## Required work:
Every single entry below should be reproduced verbatim.

## Input for this task:

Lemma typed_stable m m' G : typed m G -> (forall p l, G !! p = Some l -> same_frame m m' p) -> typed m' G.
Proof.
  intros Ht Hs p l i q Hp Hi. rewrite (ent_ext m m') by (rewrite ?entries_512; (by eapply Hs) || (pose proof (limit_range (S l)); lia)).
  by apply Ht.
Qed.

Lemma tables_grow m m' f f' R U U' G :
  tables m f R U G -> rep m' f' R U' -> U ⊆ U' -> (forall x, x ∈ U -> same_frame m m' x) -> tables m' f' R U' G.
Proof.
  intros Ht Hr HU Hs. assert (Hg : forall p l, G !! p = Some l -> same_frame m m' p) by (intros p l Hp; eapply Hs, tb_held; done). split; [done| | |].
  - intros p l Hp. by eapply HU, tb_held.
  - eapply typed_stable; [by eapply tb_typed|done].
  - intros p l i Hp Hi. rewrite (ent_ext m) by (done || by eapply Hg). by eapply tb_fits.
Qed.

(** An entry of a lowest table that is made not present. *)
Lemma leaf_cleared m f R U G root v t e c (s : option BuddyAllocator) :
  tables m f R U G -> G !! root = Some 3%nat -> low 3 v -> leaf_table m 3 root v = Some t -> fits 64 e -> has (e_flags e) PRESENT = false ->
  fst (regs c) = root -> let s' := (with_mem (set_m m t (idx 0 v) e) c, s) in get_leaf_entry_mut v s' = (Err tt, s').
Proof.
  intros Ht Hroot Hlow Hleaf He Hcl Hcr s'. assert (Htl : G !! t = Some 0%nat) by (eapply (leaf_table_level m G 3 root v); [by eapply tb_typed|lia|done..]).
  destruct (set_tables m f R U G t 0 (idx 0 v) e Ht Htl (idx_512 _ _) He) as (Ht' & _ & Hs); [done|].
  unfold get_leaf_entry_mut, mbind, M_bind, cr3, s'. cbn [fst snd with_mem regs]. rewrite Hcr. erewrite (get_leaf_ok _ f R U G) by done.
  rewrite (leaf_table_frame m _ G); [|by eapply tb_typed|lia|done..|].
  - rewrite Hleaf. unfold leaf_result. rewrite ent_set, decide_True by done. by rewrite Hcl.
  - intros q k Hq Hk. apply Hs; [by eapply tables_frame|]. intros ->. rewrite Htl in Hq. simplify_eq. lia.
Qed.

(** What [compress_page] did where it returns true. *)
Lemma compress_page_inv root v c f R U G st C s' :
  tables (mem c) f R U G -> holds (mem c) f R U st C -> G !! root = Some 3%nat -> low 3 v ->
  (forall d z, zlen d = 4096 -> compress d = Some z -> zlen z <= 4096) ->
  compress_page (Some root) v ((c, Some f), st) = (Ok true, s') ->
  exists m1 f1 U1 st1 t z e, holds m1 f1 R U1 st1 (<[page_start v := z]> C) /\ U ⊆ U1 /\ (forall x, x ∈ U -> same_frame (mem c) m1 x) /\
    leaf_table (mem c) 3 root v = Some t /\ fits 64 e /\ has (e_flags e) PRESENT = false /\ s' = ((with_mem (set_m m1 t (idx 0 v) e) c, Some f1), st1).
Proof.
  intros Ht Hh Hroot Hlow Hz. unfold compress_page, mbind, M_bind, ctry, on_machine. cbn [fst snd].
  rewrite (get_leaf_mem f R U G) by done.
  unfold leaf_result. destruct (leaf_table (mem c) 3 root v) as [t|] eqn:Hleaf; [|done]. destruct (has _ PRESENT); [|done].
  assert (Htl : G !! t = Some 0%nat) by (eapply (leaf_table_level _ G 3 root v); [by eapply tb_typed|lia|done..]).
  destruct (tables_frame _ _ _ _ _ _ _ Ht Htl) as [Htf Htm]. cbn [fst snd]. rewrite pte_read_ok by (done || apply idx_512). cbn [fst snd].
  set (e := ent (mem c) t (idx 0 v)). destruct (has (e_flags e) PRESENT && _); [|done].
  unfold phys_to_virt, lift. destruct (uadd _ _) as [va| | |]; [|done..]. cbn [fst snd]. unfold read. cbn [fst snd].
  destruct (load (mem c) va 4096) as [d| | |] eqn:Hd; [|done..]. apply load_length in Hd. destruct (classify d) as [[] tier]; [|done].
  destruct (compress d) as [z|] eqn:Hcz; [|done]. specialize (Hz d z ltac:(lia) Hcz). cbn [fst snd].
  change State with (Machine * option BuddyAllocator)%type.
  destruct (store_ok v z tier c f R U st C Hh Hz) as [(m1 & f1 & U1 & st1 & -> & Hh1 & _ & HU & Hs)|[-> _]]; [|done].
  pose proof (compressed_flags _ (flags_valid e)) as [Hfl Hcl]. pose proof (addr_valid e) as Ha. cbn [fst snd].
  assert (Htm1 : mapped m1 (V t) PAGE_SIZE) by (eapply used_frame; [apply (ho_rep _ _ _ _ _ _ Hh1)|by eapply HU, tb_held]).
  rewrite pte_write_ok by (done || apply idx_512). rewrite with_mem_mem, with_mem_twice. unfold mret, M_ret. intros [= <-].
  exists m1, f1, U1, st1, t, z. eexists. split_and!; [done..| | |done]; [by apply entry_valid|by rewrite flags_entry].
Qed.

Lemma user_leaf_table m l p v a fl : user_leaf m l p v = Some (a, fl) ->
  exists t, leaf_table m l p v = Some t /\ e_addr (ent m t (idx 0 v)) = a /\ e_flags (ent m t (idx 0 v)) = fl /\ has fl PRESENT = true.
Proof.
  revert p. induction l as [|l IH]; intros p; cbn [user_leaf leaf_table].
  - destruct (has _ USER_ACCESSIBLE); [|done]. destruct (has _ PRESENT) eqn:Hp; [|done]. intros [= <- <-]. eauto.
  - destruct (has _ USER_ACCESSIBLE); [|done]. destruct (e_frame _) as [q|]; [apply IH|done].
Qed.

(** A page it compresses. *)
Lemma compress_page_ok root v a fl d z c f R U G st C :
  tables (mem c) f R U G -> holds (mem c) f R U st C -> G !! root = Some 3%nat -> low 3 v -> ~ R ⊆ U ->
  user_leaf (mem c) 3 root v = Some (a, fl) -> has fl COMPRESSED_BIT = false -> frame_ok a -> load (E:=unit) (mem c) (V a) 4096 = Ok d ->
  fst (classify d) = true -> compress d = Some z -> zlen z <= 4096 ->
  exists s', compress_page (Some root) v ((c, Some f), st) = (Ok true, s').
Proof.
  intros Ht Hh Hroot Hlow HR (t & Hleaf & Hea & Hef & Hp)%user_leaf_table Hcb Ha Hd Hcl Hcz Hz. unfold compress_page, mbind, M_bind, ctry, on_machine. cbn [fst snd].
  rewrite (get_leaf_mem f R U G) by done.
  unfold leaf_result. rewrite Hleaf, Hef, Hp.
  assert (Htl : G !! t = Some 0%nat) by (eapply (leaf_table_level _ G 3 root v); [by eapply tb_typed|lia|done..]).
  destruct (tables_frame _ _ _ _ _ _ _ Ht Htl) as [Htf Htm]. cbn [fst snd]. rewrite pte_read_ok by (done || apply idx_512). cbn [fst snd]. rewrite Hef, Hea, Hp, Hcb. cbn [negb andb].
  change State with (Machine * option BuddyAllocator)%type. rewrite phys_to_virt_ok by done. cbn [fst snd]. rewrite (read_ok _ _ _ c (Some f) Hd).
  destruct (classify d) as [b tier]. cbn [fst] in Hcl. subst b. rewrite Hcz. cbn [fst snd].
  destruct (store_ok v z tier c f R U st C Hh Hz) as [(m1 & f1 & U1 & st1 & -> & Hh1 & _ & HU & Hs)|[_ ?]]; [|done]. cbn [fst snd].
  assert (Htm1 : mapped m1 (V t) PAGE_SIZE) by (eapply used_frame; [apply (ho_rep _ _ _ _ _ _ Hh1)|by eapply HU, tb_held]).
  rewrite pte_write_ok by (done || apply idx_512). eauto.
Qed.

## Answer section:
Lemma typed_stable m m' G : typed m G -> (forall p l, G !! p = Some l -> same_frame m m' p) -> typed m' G.
Proof.
  intros Ht Hs p l i q Hp Hi. rewrite (ent_ext m m') by (rewrite ?entries_512; (by eapply Hs) || (pose proof (limit_range (S l)); lia)).
  by apply Ht.
Qed.

Lemma tables_grow m m' f f' R U U' G :
  tables m f R U G -> rep m' f' R U' -> U ⊆ U' -> (forall x, x ∈ U -> same_frame m m' x) -> tables m' f' R U' G.
Proof.
  intros Ht Hr HU Hs. assert (Hg : forall p l, G !! p = Some l -> same_frame m m' p) by (intros p l Hp; eapply Hs, tb_held; done). split; [done| | |].
  - intros p l Hp. by eapply HU, tb_held.
  - eapply typed_stable; [by eapply tb_typed|done].
  - intros p l i Hp Hi. rewrite (ent_ext m) by (done || by eapply Hg). by eapply tb_fits.
Qed.

(** An entry of a lowest table that is made not present. *)
Lemma leaf_cleared m f R U G root v t e c (s : option BuddyAllocator) :
  tables m f R U G -> G !! root = Some 3%nat -> low 3 v -> leaf_table m 3 root v = Some t -> fits 64 e -> has (e_flags e) PRESENT = false ->
  fst (regs c) = root -> let s' := (with_mem (set_m m t (idx 0 v) e) c, s) in get_leaf_entry_mut v s' = (Err tt, s').
Proof.
  intros Ht Hroot Hlow Hleaf He Hcl Hcr s'. assert (Htl : G !! t = Some 0%nat) by (eapply (leaf_table_level m G 3 root v); [by eapply tb_typed|lia|done..]).
  destruct (set_tables m f R U G t 0 (idx 0 v) e Ht Htl (idx_512 _ _) He) as (Ht' & _ & Hs); [done|].
  unfold get_leaf_entry_mut, mbind, M_bind, cr3, s'. cbn [fst snd with_mem regs]. rewrite Hcr. erewrite (get_leaf_ok _ f R U G) by done.
  rewrite (leaf_table_frame m _ G); [|by eapply tb_typed|lia|done..|].
  - rewrite Hleaf. unfold leaf_result. rewrite ent_set, decide_True by done. by rewrite Hcl.
  - intros q k Hq Hk. apply Hs; [by eapply tables_frame|]. intros ->. rewrite Htl in Hq. simplify_eq. lia.
Qed.

(** What [compress_page] did where it returns true. *)
Lemma compress_page_inv root v c f R U G st C s' :
  tables (mem c) f R U G -> holds (mem c) f R U st C -> G !! root = Some 3%nat -> low 3 v ->
  (forall d z, zlen d = 4096 -> compress d = Some z -> zlen z <= 4096) ->
  compress_page (Some root) v ((c, Some f), st) = (Ok true, s') ->
  exists m1 f1 U1 st1 t z e, holds m1 f1 R U1 st1 (<[page_start v := z]> C) /\ U ⊆ U1 /\ (forall x, x ∈ U -> same_frame (mem c) m1 x) /\
    leaf_table (mem c) 3 root v = Some t /\ fits 64 e /\ has (e_flags e) PRESENT = false /\ s' = ((with_mem (set_m m1 t (idx 0 v) e) c, Some f1), st1).
Proof.
  intros Ht Hh Hroot Hlow Hz. unfold compress_page, mbind, M_bind, ctry, on_machine. cbn [fst snd].
  rewrite (get_leaf_mem f R U G) by done.
  unfold leaf_result. destruct (leaf_table (mem c) 3 root v) as [t|] eqn:Hleaf; [|done]. destruct (has _ PRESENT); [|done].
  assert (Htl : G !! t = Some 0%nat) by (eapply (leaf_table_level _ G 3 root v); [by eapply tb_typed|lia|done..]).
  destruct (tables_frame _ _ _ _ _ _ _ Ht Htl) as [Htf Htm]. cbn [fst snd]. rewrite pte_read_ok by (done || apply idx_512). cbn [fst snd].
  set (e := ent (mem c) t (idx 0 v)). destruct (has (e_flags e) PRESENT && _); [|done].
  unfold phys_to_virt, lift. destruct (uadd _ _) as [va| | |]; [|done..]. cbn [fst snd]. unfold read. cbn [fst snd].
  destruct (load (mem c) va 4096) as [d| | |] eqn:Hd; [|done..]. apply load_length in Hd. destruct (classify d) as [[] tier]; [|done].
  destruct (compress d) as [z|] eqn:Hcz; [|done]. specialize (Hz d z ltac:(lia) Hcz). cbn [fst snd].
  change State with (Machine * option BuddyAllocator)%type.
  destruct (store_ok v z tier c f R U st C Hh Hz) as [(m1 & f1 & U1 & st1 & -> & Hh1 & _ & HU & Hs)|[-> _]]; [|done].
  pose proof (compressed_flags _ (flags_valid e)) as [Hfl Hcl]. pose proof (addr_valid e) as Ha. cbn [fst snd].
  assert (Htm1 : mapped m1 (V t) PAGE_SIZE) by (eapply used_frame; [apply (ho_rep _ _ _ _ _ _ Hh1)|by eapply HU, tb_held]).
  rewrite pte_write_ok by (done || apply idx_512). rewrite with_mem_mem, with_mem_twice. unfold mret, M_ret. intros [= <-].
  exists m1, f1, U1, st1, t, z. eexists. split_and!; [done..| | |done]; [by apply entry_valid|by rewrite flags_entry].
Qed.

Lemma user_leaf_table m l p v a fl : user_leaf m l p v = Some (a, fl) ->
  exists t, leaf_table m l p v = Some t /\ e_addr (ent m t (idx 0 v)) = a /\ e_flags (ent m t (idx 0 v)) = fl /\ has fl PRESENT = true.
Proof.
  revert p. induction l as [|l IH]; intros p; cbn [user_leaf leaf_table].
  - destruct (has _ USER_ACCESSIBLE); [|done]. destruct (has _ PRESENT) eqn:Hp; [|done]. intros [= <- <-]. eauto.
  - destruct (has _ USER_ACCESSIBLE); [|done]. destruct (e_frame _) as [q|]; [apply IH|done].
Qed.

(** A page it compresses. *)
Lemma compress_page_ok root v a fl d z c f R U G st C :
  tables (mem c) f R U G -> holds (mem c) f R U st C -> G !! root = Some 3%nat -> low 3 v -> ~ R ⊆ U ->
  user_leaf (mem c) 3 root v = Some (a, fl) -> has fl COMPRESSED_BIT = false -> frame_ok a -> load (E:=unit) (mem c) (V a) 4096 = Ok d ->
  fst (classify d) = true -> compress d = Some z -> zlen z <= 4096 ->
  exists s', compress_page (Some root) v ((c, Some f), st) = (Ok true, s').
Proof.
  intros Ht Hh Hroot Hlow HR (t & Hleaf & Hea & Hef & Hp)%user_leaf_table Hcb Ha Hd Hcl Hcz Hz. unfold compress_page, mbind, M_bind, ctry, on_machine. cbn [fst snd].
  rewrite (get_leaf_mem f R U G) by done.
  unfold leaf_result. rewrite Hleaf, Hef, Hp.
  assert (Htl : G !! t = Some 0%nat) by (eapply (leaf_table_level _ G 3 root v); [by eapply tb_typed|lia|done..]).
  destruct (tables_frame _ _ _ _ _ _ _ Ht Htl) as [Htf Htm]. cbn [fst snd]. rewrite pte_read_ok by (done || apply idx_512). cbn [fst snd]. rewrite Hef, Hea, Hp, Hcb. cbn [negb andb].
  change State with (Machine * option BuddyAllocator)%type. rewrite phys_to_virt_ok by done. cbn [fst snd]. rewrite (read_ok _ _ _ c (Some f) Hd).
  destruct (classify d) as [b tier]. cbn [fst] in Hcl. subst b. rewrite Hcz. cbn [fst snd].
  destruct (store_ok v z tier c f R U st C Hh Hz) as [(m1 & f1 & U1 & st1 & -> & Hh1 & _ & HU & Hs)|[_ ?]]; [|done]. cbn [fst snd].
  assert (Htm1 : mapped m1 (V t) PAGE_SIZE) by (eapply used_frame; [apply (ho_rep _ _ _ _ _ _ Hh1)|by eapply HU, tb_held]).
  rewrite pte_write_ok by (done || apply idx_512). eauto.
Qed.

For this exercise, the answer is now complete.